Main Lessons This Week:
- Learning Keepa takes time but it’s essential to making good buying decisions
- Why? The product data in Keepa will increase the likelihood that you’ve picking good products to resell and avoiding those that will waste your time, and possibly lost money
- Don’t try to figure everything out by yourself. There is plenty of very good Keepa training on YouTube. Take the time to find a vid that resonates and spend the time learning as much as you can.
- Using Keepa a LOT to sourc products is the only way to truly get good at it
Details
We know this is largely an analytical activity. As a CPA and engineer, that was one of the appeals to me about the ecommerce arbitrage business. Getting our analytics right is critical because picking the wrong products to try to resell is easy to do, and it has many pitfalls such as:
- Picking products that just don’t sell
- Picking products that sell, but super slow. Too slow to consider them Replens, something you can build a business on
- Picking products that sell well, but that have so much competition that the price starts to drop (or tanks!)
- Picking products that don’t have an exact matching listing on Amazon (got burned by this twice now)
Keepa’s only a tool and it won’t prevent every mistake, but the trick to becoming an advanced Keepa user is in understanding the relationship between different data elements (New Offer Count +/- Drops +/- Variations +/- Amazon Stock, etc.) takes time and probably also the experience of watching various ASINS with similar Keepa charts to see how they performed.
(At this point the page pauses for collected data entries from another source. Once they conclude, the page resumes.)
(* ===== verification/ShareBounds.v ===== *)
(** * What the share tracker promises in floating point

    The shares that [pkg/controlplane/shares.go] computes are numbers, never below
    the floor that every replica is promised, and all replicas together stay
    within the allowance up to the rounding. *)

From S2P Require Import Prelude GoStrings GoFloat GoRound Quota Config Bucket Limiter Shares.
From stdpp Require Import options.
Import Shares.

Module ShareBounds.

(** ** Bounds

    At most [maxEntries] entries per report and as many replicas; a sum of so many
    64-bit counters is below [2 ^ 99], and a sum of so many of those finite. *)

Definition maxEntries : Z := 2 ^ 36.
Definition maxDemand : Z := 2 ^ (99 - emin).

Definition demandOk (v : float64) : Prop := nonneg v ∧ units v ≤ maxDemand.

Definition averagesOk (m : gmap string float64) : Prop := map_Forall (λ _, demandOk) m.

Record trackerOk (t : ShareTracker) : Prop := {
  tracker_floor : floor t = DefaultShareFloor;
  tracker_demand : map_Forall (λ _ r, averagesOk (requests r) ∧ averagesOk (tokens r)) (replicas t)
}.

(** The counters of a report are 64-bit integers. *)
Definition entryOk (d : option pb.TargetDemand) : Prop :=
  match d with
  | Some d => int64 (pb.Requests d) ∧ int64 (pb.Tokens d)
  | None => True
  end.

Lemma value_ok m k B :
  0 ≤ B → map_Forall (λ _ v, nonneg v ∧ units v ≤ B) m → nonneg (value m k) ∧ units (value m k) ≤ B.
Proof.
  intros HB Hm. unfold value. destruct (m !! k) as [v|] eqn:Hk; [by eapply Hm|].
  by split.
Qed.

(** ** The four operations at these magnitudes *)

Lemma add_le x y mx kx :
  nonneg x → nonneg y → 0 ≤ mx ≤ 2 ^ 53 → 0 ≤ kx ≤ 1200 → units x + units y ≤ mx * 2 ^ kx →
  nonneg (f64_add x y) ∧ units (f64_add x y) ≤ mx * 2 ^ kx.
Proof.
  intros Hx Hy Hmx Hkx Hle. pose proof (add_rounds x y Hx Hy) as Hr.
  pose proof (units_nonneg x Hx). pose proof (units_nonneg y Hy).
  assert (nonneg (f64_add x y)) as Hn.
  { apply (rounds_finite (units x + units y) 1); [lia|lia|exact Hr|].
    assert (2 ^ kx ≤ 2 ^ 1200) as Hpow by (apply Z.pow_le_mono_r; lia).
    apply Z.le_lt_trans with (2 ^ 53 * 2 ^ 1200); [|by vm_compute].
    etrans; [exact Hle|]. apply Z.mul_le_mono_nonneg; [apply Hmx..|by apply Z.pow_nonneg|done]. }
  split; [done|]. apply (rounds_le (units x + units y) 1); [lia|lia|exact Hr|done|done|lia|].
  by rewrite Z.mul_1_r.
Qed.

Lemma unit_pos : 0 < unit.
Proof. by vm_compute. Qed.

Lemma scaled_nonneg n : 0 ≤ n → 0 ≤ n * unit.
Proof. intros. apply Z.mul_nonneg_nonneg; [done|]. pose proof unit_pos. lia. Qed.

Lemma of_Z_le n : 0 ≤ n ≤ 2 ^ 63 →
  nonneg (f64_of_Z n) ∧ units (f64_of_Z n) ≤ 2 ^ 63 * unit.
Proof.
  intros Hn. pose proof (of_Z_rounds n ltac:(lia)) as Hr.
  pose proof (scaled_nonneg n ltac:(lia)) as Hs.
  assert (n * unit ≤ 2 ^ 63 * unit) as Hle.
  { apply Z.mul_le_mono_nonneg_r; [|lia]. pose proof unit_pos. lia. }
  assert (nonneg (f64_of_Z n)) as Hf.
  { apply (rounds_finite (n * unit) 1); [lia|done|exact Hr|].
    eapply Z.le_lt_trans; [exact Hle|by vm_compute]. }
  split; [done|]. change (2 ^ 63 * unit) with (1 * 2 ^ (63 - emin)).
  apply (rounds_le (n * unit) 1); [lia|done|exact Hr|done|lia|unfold emin; lia|].
  rewrite Z.mul_1_r, Z.mul_1_l. exact Hle.
Qed.

(** A small integer is exact. *)
Lemma of_Z_units n : 0 ≤ n ≤ 2 ^ 53 → nonneg (f64_of_Z n) ∧ units (f64_of_Z n) = n * unit.
Proof.
  intros Hn. destruct (of_Z_le n ltac:(lia)) as [Hf _]. split; [done|].
  pose proof (of_Z_rounds n ltac:(lia)) as Hr. pose proof (scaled_nonneg n ltac:(lia)) as Hs.
  apply Z.le_antisymm; unfold unit.
  - apply (rounds_le (n * unit) 1); [lia|done|exact Hr|done|lia|unfold emin; lia|].
    by rewrite Z.mul_1_r.
  - apply (rounds_ge (n * unit) 1); [lia|done|exact Hr|done|lia|unfold emin; lia|].
    by rewrite Z.mul_1_r.
Qed.

Lemma half_units : nonneg demandSmoothing ∧ 2 * units demandSmoothing = unit.
Proof. by vm_compute. Qed.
There are so many variables that, together, paint a picture about a product that ultimately tells us whether it’s a good arbitrage option or not. But it takes time to get proficient in that analysis. Clearly I’m not there yet! 😊
Mistakes this week:
I bought some women’s shorts that were profitable, but unfortunately I didn’t look closely enough at the available Amazon listings and missed that “Oyster Gray” (which looked very white in the picture) is not the same as White. Hence, I bought 4 pairs to test, but couldn’t list them due to the oversight about the color. So I put them up on Ebay and we’ll see if they sell there. Live and learn. Btw, I hired a coach to avoid making mistakes exactly like this, but (a) still evaluating if I made a good coach selection, and (b) even if you have the best coach in town, there will still be mistakes. To many way to slip up to prevent all of them. I’ll share more about my journey with a coach in a later blog post after I’ve had more time to evaluate that.
Remember, mistakes are inevitable, part of the process and should be viewed as useful learning events. But … the fewer mistakes we make, that faster we reach our goals and training and/or coaching is the best way to avoid as many mistakes as possible. They will only get you 50% of the way to Keepa proficiency from training because experience using Keepa is still required to get the remaining 50%, but I’ll take a 50% head start anytime.
Wins This Week
I found several small but profitable ASINs at a local Ollie’s a few weeks ago. After some significant struggles getting approved to sell them, they arrived at Amazon this week and have begun to sell. Small profit, but as a successful proof of concept for Retail Arbitrage I was very happy!